Segment Start: DATA UNDER STUDY
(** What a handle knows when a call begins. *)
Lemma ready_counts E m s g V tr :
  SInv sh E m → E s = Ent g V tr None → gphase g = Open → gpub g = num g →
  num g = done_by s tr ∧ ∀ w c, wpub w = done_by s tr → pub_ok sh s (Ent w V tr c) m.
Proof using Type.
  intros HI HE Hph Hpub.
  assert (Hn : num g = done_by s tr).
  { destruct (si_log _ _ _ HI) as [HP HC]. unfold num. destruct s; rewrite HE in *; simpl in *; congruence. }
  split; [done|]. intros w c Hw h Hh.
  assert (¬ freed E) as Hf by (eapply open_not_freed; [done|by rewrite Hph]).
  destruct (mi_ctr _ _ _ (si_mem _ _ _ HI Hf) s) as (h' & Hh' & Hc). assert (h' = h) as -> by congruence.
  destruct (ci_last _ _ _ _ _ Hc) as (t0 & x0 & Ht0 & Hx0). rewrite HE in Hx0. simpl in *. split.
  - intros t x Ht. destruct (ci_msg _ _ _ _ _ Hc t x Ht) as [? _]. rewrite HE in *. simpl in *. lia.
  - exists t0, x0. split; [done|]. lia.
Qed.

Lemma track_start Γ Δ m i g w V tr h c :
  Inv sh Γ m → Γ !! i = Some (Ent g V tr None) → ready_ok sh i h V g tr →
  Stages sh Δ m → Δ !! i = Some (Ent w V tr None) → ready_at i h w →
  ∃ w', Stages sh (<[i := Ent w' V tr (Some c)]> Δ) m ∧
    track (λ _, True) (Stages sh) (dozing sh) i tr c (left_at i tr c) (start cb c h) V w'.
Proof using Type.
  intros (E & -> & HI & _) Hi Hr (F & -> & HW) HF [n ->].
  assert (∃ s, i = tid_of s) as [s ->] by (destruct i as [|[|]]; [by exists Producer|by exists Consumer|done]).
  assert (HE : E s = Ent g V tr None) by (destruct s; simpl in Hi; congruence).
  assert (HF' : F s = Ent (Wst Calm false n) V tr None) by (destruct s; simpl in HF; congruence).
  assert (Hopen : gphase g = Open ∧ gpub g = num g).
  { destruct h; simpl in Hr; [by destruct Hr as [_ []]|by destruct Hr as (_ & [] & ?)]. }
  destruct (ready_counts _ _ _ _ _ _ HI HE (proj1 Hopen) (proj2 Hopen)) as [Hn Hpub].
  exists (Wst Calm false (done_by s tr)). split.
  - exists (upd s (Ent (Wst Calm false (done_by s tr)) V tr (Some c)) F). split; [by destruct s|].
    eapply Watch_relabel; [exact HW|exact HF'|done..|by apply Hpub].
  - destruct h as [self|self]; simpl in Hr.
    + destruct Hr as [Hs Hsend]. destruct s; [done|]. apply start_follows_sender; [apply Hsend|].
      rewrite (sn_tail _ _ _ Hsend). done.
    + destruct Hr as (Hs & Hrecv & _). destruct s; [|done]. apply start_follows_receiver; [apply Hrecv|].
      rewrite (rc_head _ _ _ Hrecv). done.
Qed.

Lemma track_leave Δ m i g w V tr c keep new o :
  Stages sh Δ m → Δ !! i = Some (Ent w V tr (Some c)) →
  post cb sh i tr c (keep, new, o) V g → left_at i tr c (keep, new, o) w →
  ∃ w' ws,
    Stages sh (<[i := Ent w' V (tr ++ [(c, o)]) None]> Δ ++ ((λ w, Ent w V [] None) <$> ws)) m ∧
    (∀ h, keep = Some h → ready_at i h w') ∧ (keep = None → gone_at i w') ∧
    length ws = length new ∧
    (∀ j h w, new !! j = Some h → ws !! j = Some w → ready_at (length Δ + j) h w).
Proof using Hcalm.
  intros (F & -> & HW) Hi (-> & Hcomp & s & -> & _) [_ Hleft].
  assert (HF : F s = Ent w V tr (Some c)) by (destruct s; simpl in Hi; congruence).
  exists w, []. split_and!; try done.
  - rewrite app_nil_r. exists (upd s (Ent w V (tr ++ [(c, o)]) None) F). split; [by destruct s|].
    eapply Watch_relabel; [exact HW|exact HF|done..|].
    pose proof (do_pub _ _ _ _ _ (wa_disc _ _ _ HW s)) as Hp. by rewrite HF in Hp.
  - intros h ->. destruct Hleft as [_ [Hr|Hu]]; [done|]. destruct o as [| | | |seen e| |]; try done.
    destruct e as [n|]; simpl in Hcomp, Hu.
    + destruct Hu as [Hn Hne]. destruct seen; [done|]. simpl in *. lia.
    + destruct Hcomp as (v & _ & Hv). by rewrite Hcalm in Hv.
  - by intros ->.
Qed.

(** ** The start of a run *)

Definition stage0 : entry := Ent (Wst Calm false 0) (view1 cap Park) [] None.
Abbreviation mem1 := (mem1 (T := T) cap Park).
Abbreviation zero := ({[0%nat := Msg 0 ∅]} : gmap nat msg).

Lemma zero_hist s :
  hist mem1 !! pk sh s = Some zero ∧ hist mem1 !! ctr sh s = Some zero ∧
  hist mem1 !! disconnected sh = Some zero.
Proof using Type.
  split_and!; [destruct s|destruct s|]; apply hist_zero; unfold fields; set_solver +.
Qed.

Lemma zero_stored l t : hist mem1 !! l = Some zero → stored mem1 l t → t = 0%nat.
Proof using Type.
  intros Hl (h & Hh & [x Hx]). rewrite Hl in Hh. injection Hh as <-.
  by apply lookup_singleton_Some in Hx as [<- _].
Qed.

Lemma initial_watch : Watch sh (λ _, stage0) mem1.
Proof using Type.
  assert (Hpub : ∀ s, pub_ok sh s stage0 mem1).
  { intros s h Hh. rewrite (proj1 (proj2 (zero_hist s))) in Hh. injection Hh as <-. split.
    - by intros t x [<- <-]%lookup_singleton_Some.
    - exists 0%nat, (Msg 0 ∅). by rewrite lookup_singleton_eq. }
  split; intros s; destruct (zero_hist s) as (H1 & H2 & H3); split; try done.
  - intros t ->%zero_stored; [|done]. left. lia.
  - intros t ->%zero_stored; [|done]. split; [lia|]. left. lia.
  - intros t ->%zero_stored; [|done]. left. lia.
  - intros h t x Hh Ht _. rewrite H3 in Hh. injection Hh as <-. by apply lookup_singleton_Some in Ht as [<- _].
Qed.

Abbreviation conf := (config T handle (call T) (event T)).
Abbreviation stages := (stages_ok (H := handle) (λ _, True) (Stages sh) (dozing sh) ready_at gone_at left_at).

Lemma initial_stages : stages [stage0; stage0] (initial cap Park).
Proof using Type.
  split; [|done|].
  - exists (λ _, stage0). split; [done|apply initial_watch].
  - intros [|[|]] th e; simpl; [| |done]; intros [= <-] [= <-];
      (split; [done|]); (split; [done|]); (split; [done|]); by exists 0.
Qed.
Segment End: DATA UNDER STUDY
Go through the listing above and write out exactly the lines starting with the one holding "[done|]. simpl in *. lia." and running through the one holding "as <-. split.", ends included, and no others.

*THE ANSWER:*
    + destruct Hu as [Hn Hne]. destruct seen; [done|]. simpl in *. lia.
    + destruct Hcomp as (v & _ & Hv). by rewrite Hcalm in Hv.
  - by intros ->.
Qed.

(** ** The start of a run *)

Definition stage0 : entry := Ent (Wst Calm false 0) (view1 cap Park) [] None.
Abbreviation mem1 := (mem1 (T := T) cap Park).
Abbreviation zero := ({[0%nat := Msg 0 ∅]} : gmap nat msg).

Lemma zero_hist s :
  hist mem1 !! pk sh s = Some zero ∧ hist mem1 !! ctr sh s = Some zero ∧
  hist mem1 !! disconnected sh = Some zero.
Proof using Type.
  split_and!; [destruct s|destruct s|]; apply hist_zero; unfold fields; set_solver +.
Qed.

Lemma zero_stored l t : hist mem1 !! l = Some zero → stored mem1 l t → t = 0%nat.
Proof using Type.
  intros Hl (h & Hh & [x Hx]). rewrite Hl in Hh. injection Hh as <-.
  by apply lookup_singleton_Some in Hx as [<- _].
Qed.

Lemma initial_watch : Watch sh (λ _, stage0) mem1.
Proof using Type.
  assert (Hpub : ∀ s, pub_ok sh s stage0 mem1).
  { intros s h Hh. rewrite (proj1 (proj2 (zero_hist s))) in Hh. injection Hh as <-. split.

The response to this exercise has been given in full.